*** Opening of The data ***
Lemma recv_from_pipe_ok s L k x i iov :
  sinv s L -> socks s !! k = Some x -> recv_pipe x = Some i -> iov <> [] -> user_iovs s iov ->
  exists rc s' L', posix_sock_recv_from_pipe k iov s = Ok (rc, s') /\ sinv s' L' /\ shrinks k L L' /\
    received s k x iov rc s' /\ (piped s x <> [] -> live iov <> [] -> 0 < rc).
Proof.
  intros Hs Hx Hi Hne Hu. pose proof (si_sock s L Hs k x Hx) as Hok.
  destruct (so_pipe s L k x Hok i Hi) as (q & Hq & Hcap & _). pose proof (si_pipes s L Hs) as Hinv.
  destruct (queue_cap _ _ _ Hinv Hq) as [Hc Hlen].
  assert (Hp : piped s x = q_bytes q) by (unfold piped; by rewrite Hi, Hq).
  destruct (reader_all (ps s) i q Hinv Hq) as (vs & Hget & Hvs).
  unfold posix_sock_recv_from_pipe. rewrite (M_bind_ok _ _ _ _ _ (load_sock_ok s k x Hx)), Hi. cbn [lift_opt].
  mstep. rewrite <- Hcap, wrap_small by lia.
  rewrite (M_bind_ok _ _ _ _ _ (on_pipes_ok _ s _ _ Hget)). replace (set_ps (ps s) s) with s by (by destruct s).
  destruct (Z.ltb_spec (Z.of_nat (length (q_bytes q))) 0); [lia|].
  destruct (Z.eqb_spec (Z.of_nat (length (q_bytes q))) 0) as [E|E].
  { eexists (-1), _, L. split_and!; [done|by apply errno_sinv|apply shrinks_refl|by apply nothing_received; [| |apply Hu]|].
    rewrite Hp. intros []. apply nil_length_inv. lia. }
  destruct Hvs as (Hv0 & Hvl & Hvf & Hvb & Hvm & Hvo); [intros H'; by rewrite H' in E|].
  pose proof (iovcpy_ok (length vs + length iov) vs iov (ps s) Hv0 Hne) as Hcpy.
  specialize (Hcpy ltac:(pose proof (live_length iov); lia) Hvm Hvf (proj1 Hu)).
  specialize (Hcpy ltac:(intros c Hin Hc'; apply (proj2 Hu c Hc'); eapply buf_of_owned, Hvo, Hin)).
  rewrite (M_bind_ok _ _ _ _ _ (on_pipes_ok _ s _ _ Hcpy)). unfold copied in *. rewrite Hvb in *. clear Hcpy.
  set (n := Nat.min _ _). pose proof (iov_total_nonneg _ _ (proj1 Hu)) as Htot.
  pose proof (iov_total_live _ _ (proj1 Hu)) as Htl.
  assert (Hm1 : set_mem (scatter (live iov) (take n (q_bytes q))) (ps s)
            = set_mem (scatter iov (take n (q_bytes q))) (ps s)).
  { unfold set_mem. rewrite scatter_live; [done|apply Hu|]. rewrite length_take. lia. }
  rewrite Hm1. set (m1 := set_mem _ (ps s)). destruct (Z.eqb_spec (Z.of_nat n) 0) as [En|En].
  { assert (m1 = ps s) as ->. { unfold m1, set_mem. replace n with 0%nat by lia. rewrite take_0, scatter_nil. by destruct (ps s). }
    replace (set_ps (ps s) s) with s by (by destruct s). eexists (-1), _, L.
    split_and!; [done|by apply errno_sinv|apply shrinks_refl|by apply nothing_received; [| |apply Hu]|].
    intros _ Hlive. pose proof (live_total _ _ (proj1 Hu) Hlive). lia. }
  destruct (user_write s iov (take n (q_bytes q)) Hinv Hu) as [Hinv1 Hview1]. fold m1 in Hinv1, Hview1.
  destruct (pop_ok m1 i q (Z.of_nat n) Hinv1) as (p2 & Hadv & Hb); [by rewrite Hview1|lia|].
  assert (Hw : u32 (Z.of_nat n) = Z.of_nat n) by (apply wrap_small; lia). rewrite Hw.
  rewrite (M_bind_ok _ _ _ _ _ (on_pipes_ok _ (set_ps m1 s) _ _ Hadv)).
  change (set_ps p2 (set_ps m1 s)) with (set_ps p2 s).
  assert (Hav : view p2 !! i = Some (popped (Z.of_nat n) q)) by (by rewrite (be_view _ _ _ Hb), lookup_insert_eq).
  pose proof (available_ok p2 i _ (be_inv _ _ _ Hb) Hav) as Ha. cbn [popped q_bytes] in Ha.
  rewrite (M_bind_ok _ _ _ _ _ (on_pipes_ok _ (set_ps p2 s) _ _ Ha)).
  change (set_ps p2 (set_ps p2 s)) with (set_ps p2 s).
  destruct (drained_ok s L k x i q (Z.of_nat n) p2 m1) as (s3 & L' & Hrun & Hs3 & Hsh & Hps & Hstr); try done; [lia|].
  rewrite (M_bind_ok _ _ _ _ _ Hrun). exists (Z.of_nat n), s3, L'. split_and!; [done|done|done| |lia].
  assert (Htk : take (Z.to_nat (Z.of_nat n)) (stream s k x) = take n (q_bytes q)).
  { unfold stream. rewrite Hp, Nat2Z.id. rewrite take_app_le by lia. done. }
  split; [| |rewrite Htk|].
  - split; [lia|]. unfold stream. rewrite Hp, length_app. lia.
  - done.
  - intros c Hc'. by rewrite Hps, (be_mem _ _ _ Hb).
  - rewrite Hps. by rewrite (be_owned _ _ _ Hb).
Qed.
*** Close of The data ***
## Task item
Repeat all entries. Match them exactly.

## Your solution
Lemma recv_from_pipe_ok s L k x i iov :
  sinv s L -> socks s !! k = Some x -> recv_pipe x = Some i -> iov <> [] -> user_iovs s iov ->
  exists rc s' L', posix_sock_recv_from_pipe k iov s = Ok (rc, s') /\ sinv s' L' /\ shrinks k L L' /\
    received s k x iov rc s' /\ (piped s x <> [] -> live iov <> [] -> 0 < rc).
Proof.
  intros Hs Hx Hi Hne Hu. pose proof (si_sock s L Hs k x Hx) as Hok.
  destruct (so_pipe s L k x Hok i Hi) as (q & Hq & Hcap & _). pose proof (si_pipes s L Hs) as Hinv.
  destruct (queue_cap _ _ _ Hinv Hq) as [Hc Hlen].
  assert (Hp : piped s x = q_bytes q) by (unfold piped; by rewrite Hi, Hq).
  destruct (reader_all (ps s) i q Hinv Hq) as (vs & Hget & Hvs).
  unfold posix_sock_recv_from_pipe. rewrite (M_bind_ok _ _ _ _ _ (load_sock_ok s k x Hx)), Hi. cbn [lift_opt].
  mstep. rewrite <- Hcap, wrap_small by lia.
  rewrite (M_bind_ok _ _ _ _ _ (on_pipes_ok _ s _ _ Hget)). replace (set_ps (ps s) s) with s by (by destruct s).
  destruct (Z.ltb_spec (Z.of_nat (length (q_bytes q))) 0); [lia|].
  destruct (Z.eqb_spec (Z.of_nat (length (q_bytes q))) 0) as [E|E].
  { eexists (-1), _, L. split_and!; [done|by apply errno_sinv|apply shrinks_refl|by apply nothing_received; [| |apply Hu]|].
    rewrite Hp. intros []. apply nil_length_inv. lia. }
  destruct Hvs as (Hv0 & Hvl & Hvf & Hvb & Hvm & Hvo); [intros H'; by rewrite H' in E|].
  pose proof (iovcpy_ok (length vs + length iov) vs iov (ps s) Hv0 Hne) as Hcpy.
  specialize (Hcpy ltac:(pose proof (live_length iov); lia) Hvm Hvf (proj1 Hu)).
  specialize (Hcpy ltac:(intros c Hin Hc'; apply (proj2 Hu c Hc'); eapply buf_of_owned, Hvo, Hin)).
  rewrite (M_bind_ok _ _ _ _ _ (on_pipes_ok _ s _ _ Hcpy)). unfold copied in *. rewrite Hvb in *. clear Hcpy.
  set (n := Nat.min _ _). pose proof (iov_total_nonneg _ _ (proj1 Hu)) as Htot.
  pose proof (iov_total_live _ _ (proj1 Hu)) as Htl.
  assert (Hm1 : set_mem (scatter (live iov) (take n (q_bytes q))) (ps s)
            = set_mem (scatter iov (take n (q_bytes q))) (ps s)).
  { unfold set_mem. rewrite scatter_live; [done|apply Hu|]. rewrite length_take. lia. }
  rewrite Hm1. set (m1 := set_mem _ (ps s)). destruct (Z.eqb_spec (Z.of_nat n) 0) as [En|En].
  { assert (m1 = ps s) as ->. { unfold m1, set_mem. replace n with 0%nat by lia. rewrite take_0, scatter_nil. by destruct (ps s). }
    replace (set_ps (ps s) s) with s by (by destruct s). eexists (-1), _, L.
    split_and!; [done|by apply errno_sinv|apply shrinks_refl|by apply nothing_received; [| |apply Hu]|].
    intros _ Hlive. pose proof (live_total _ _ (proj1 Hu) Hlive). lia. }
  destruct (user_write s iov (take n (q_bytes q)) Hinv Hu) as [Hinv1 Hview1]. fold m1 in Hinv1, Hview1.
  destruct (pop_ok m1 i q (Z.of_nat n) Hinv1) as (p2 & Hadv & Hb); [by rewrite Hview1|lia|].
  assert (Hw : u32 (Z.of_nat n) = Z.of_nat n) by (apply wrap_small; lia). rewrite Hw.
  rewrite (M_bind_ok _ _ _ _ _ (on_pipes_ok _ (set_ps m1 s) _ _ Hadv)).
  change (set_ps p2 (set_ps m1 s)) with (set_ps p2 s).
  assert (Hav : view p2 !! i = Some (popped (Z.of_nat n) q)) by (by rewrite (be_view _ _ _ Hb), lookup_insert_eq).
  pose proof (available_ok p2 i _ (be_inv _ _ _ Hb) Hav) as Ha. cbn [popped q_bytes] in Ha.
  rewrite (M_bind_ok _ _ _ _ _ (on_pipes_ok _ (set_ps p2 s) _ _ Ha)).
  change (set_ps p2 (set_ps p2 s)) with (set_ps p2 s).
  destruct (drained_ok s L k x i q (Z.of_nat n) p2 m1) as (s3 & L' & Hrun & Hs3 & Hsh & Hps & Hstr); try done; [lia|].
  rewrite (M_bind_ok _ _ _ _ _ Hrun). exists (Z.of_nat n), s3, L'. split_and!; [done|done|done| |lia].
  assert (Htk : take (Z.to_nat (Z.of_nat n)) (stream s k x) = take n (q_bytes q)).
  { unfold stream. rewrite Hp, Nat2Z.id. rewrite take_app_le by lia. done. }
  split; [| |rewrite Htk|].
  - split; [lia|]. unfold stream. rewrite Hp, length_app. lia.
  - done.
  - intros c Hc'. by rewrite Hps, (be_mem _ _ _ Hb).
  - rewrite Hps. by rewrite (be_owned _ _ _ Hb).
Qed.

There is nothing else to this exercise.